*** Opening of MATERIAL TO PROCESS ***

(** X21. A slug is empty or made of words of the characters a-z and 0-9
    joined by single hyphens, with no hyphen at either end; [slugify]
    leaves every text of that form as it is, so that applying it twice
    is applying it once. *)
Theorem slugify_slug text :
  words_form slug_char "-" (slugify text) = true
  ∧ (∀ s, words_form slug_char "-" s = true → slugify s = s)
  ∧ slugify (slugify text) = slugify text.
Proof.
  assert (Hform : ∀ t, words_form slug_char "-" (slugify t) = true).
  { intros t. unfold slugify. apply strip_sub_runs_form; try done.
    intros c Hc. unfold is_hyphen.
    destruct (Ascii.eqb_spec c "-") as [->|]; [by vm_compute in Hc | done]. }
  assert (Hfix : ∀ s, words_form slug_char "-" s = true → slugify s = s).
  { intros s Hs. unfold slugify.
    assert (lower s = s) as ->.
    { destruct s as [|c s]; [done|]. cbn [words_form] in Hs.
      apply andb_prop in Hs as [Hc Hs]. cbn [lower].
      by rewrite slug_char_lower, slug_words_lower. }
    apply words_form_fixed; try done.
    intros c Hc. unfold is_hyphen.
    destruct (Ascii.eqb_spec c "-") as [->|]; [by vm_compute in Hc | done]. }
  split_and!; [apply Hform | exact Hfix | apply Hfix, Hform].
Qed.

(** X22. A cleaned text is empty or made of words without white space
    joined by single spaces, with no space at either end; [clean_text]
    leaves every text of that form as it is, so that applying it twice
    is applying it once. *)
Theorem clean_text_words text :
  words_form (fun c => negb (isspace c)) " " (clean_text text) = true
  ∧ (∀ s, words_form (fun c => negb (isspace c)) " " s = true →
          clean_text s = s)
  ∧ clean_text (clean_text text) = clean_text text.
Proof.
  assert (Hform : ∀ t, words_form (fun c => negb (isspace c)) " "
                         (clean_text t) = true).
  { intros t. unfold clean_text. rewrite strip_strip_of.
    apply strip_sub_runs_form; try done.
    intros c Hc. by apply negb_true_iff in Hc. }
  assert (Hfix : ∀ s, words_form (fun c => negb (isspace c)) " " s = true →
                      clean_text s = s).
  { intros s Hs. unfold clean_text. rewrite strip_strip_of.
    apply words_form_fixed; try done.
    intros c Hc. by apply negb_true_iff in Hc. }
  split_and!; [apply Hform | exact Hfix | apply Hfix, Hform].
Qed.

End UtilsMore.
(** C8.  With [Z] the non-empty list of healthy zones of the listing, the
    pick is the element of [Z] at index [farm-hash-32(run-id) mod |Z|]; it
    depends on the listing only through [Z] and on the hint only through its
    run-id, so equal [Z] and run-id give the same zone. *)
Theorem pickZoneAfterDrain_deterministic (Hash32 : string -> Z)
  (zones : list ZonePartition) (wfConfig : DefaultPartitionConfig) :
  healthyZones zones <> [] ->
  (exists zone,
     healthyZones zones
       !! Z.to_nat (uint32 (Hash32 (RunID wfConfig))
                    mod Z.of_nat (length (healthyZones zones))) = Some zone /\
     pickZoneAfterDrain Hash32 zones wfConfig = Ok zone)
  /\
  (forall zones' wfConfig',
     healthyZones zones' = healthyZones zones ->
     RunID wfConfig' = RunID wfConfig ->
     pickZoneAfterDrain Hash32 zones' wfConfig' =
     pickZoneAfterDrain Hash32 zones wfConfig).
Proof.
  intros Hne. split.
  - unfold pickZoneAfterDrain. rewrite availableZones_loop_spec. cbn [app].
    set (avail := healthyZones zones) in *.
    pose proof (uint32_range (Hash32 (RunID wfConfig))) as Hh.
    assert (Hlen : 0 < Z.of_nat (length avail)).
    { destruct avail; [congruence | cbn [length]; lia]. }
    destruct (Z.eqb_spec (Z.of_nat (length avail)) 0) as [H0|_]; [lia|].
    rewrite Z.rem_mod_nonneg by lia.
    pose proof (Z.mod_pos_bound (uint32 (Hash32 (RunID wfConfig)))
                  (Z.of_nat (length avail)) Hlen) as Hidx.
    destruct (lookup_lt_is_Some_2 avail
                (Z.to_nat (uint32 (Hash32 (RunID wfConfig)) mod Z.of_nat (length avail))))
      as [zone Hzone]; [lia|].
    exists zone. rewrite Hzone. auto.
  - intros zones' wfConfig' HZ Hr. unfold pickZoneAfterDrain.
    rewrite !availableZones_loop_spec, HZ, Hr. reflexivity.
Qed.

*** Close of MATERIAL TO PROCESS ***

* WORK TO BE COMPLETED *
Within the data above, the span starting at the line containing "(** X22. A cleaned" and ending at the line containing "(clean_text text) = true" is to be retyped exactly, with no other lines.

* ANSWER TO THIS TASK *
(** X22. A cleaned text is empty or made of words without white space
    joined by single spaces, with no space at either end; [clean_text]
    leaves every text of that form as it is, so that applying it twice
    is applying it once. *)
Theorem clean_text_words text :
  words_form (fun c => negb (isspace c)) " " (clean_text text) = true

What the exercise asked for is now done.